Ok, so I took the standard SSVAE example in pyro/ss_vae_M2.py, and replaced the standard “encoder_y” network with my own. This is the guide network that produces the distribution over the “y” latent, which is the class of the MNIST digit. The guide and model code are the same as the example; I’m only changing the guide network for “y”. I have three versions:

Linear layers, with one hidden layer
class TempNet(nn.Module):
def __init__(self, n_input, n_hidden, n_output):
super(TempNet, self).__init__()
self.lin1 = nn.Linear(n_input, 500)
# self.lin1b = nn.Linear(500, 500)
self.lin2 = nn.Linear(500, n_output)
def forward(self, x):
x = x.view(x.shape[0], 28, 28).unsqueeze(1)
x = x.view(1, 28*28)
x = F.relu(self.lin1(x))
# x = F.relu(self.lin1b(x))
x = ClippedSoftmax(1e7, dim=1)(self.lin2(x))
return x

Extra hidden linear layer
class TempNet(nn.Module):
def __init__(self, n_input, n_hidden, n_output):
super(TempNet, self).__init__()
self.lin1 = nn.Linear(n_input, 500)
self.lin1b = nn.Linear(500, 500)
self.lin2 = nn.Linear(500, n_output)
def forward(self, x):
x = x.view(x.shape[0], 28, 28).unsqueeze(1)
x = x.view(1, 28*28)
x = F.relu(self.lin1(x))
x = F.relu(self.lin1b(x))
x = ClippedSoftmax(1e7, dim=1)(self.lin2(x))
return x

Extra hidden conv2d layer
class TempNetConv(nn.Module):
def __init__(self, n_input, n_hidden, n_output):
super(TempNetConv, self).__init__()
self.conv1 = nn.Conv2d(1, 1, 3, padding=1)
self.lin1 = nn.Linear(n_input, 500)
self.lin2 = nn.Linear(500, n_output)
def forward(self, x):
x = x.view(x.shape[0], 28, 28).unsqueeze(1)
x = F.relu(self.conv1(x))
x = x.view(1, 28*28)
x = F.relu(self.lin1(x))
x = ClippedSoftmax(1e7, dim=1)(self.lin2(x))
return x
The linear networks have the view statements of the conv network to make it more even.
On my machine, 5 epochs using network 1 takes between 1:02 and 1:06 minutes.

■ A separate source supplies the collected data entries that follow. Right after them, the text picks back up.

(** * Verification of [scripts/generate-og-images.py]

    A shallow embedding of the Open Graph image generator: the colour
    parser [hex_to_rgb], the gradient builder [create_gradient], the font
    resolver [get_font], the decoration and assembly steps and the batch
    driver [main], together with the pieces of the Python runtime and of
    the imaging library (PIL) that the script relies on. *)

From Stdlib Require Import ZArith QArith Qround Qpower Qabs.
From Stdlib Require Import List String Ascii Bool Lia Lqa DecimalString.
From Stdlib Require Floats.SpecFloat.
Import ListNotations.

Set Implicit Arguments.

(* ===================================================================== *)
(** * Python runtime: exceptions and results                              *)
(* ===================================================================== *)

(** The exception classes that can travel through the script.  [IOError]
    is an alias of [OSError] in Python 3, so the handler
    [except (IOError, OSError)] catches exactly [OSError].
    [UnicodeEncodeError] is what [print] raises on a stream that cannot
    encode a character; no handler of the script catches it. *)
Inductive exn : Type :=
| ValueError
| KeyError
| ZeroDivisionError
| OSError
| UnicodeEncodeError
| OtherError (name : string).

Inductive result (A : Type) : Type :=
| Ok (a : A)
| Raise (e : exn).

Arguments Ok {A} a.
Arguments Raise {A} e.

Definition is_OSError (e : exn) : bool :=
  match e with OSError => true | _ => false end.

Definition rbind {A B : Type} (r : result A) (k : A -> result B) : result B :=
  match r with
  | Ok a => k a
  | Raise e => Raise e
  end.

Declare Scope result_scope.
Delimit Scope result_scope with result.
Notation "'let?' x ':=' r 'in' k" :=
  (rbind r (fun x => k))
    (at level 10, x pattern, r at level 100, k at level 200) : result_scope.

(* ===================================================================== *)
(** * Python runtime: strings and [int(s, 16)]                            *)
(* ===================================================================== *)

Module PyStr.

Open Scope string_scope.
Open Scope Z_scope.

(** A Python [str] is modelled by a Rocq [string]; each character of a
    colour string stands for one code point below 256.  The texts the
    script draws and prints are held as their UTF-8 bytes. *)

Definition code (c : ascii) : Z := Z.of_N (N_of_ascii c).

Network 2 takes between 1:05 and 1:09 minutes. Network 3 takes between 1:17 and 1:18 minutes.
So, there seems to be something different about the nn.Conv2d layer. Network 2 has many more parameters to learn, compared with network 3, but it’s a lot faster.
Any ideas on what might be causing this?
Thanks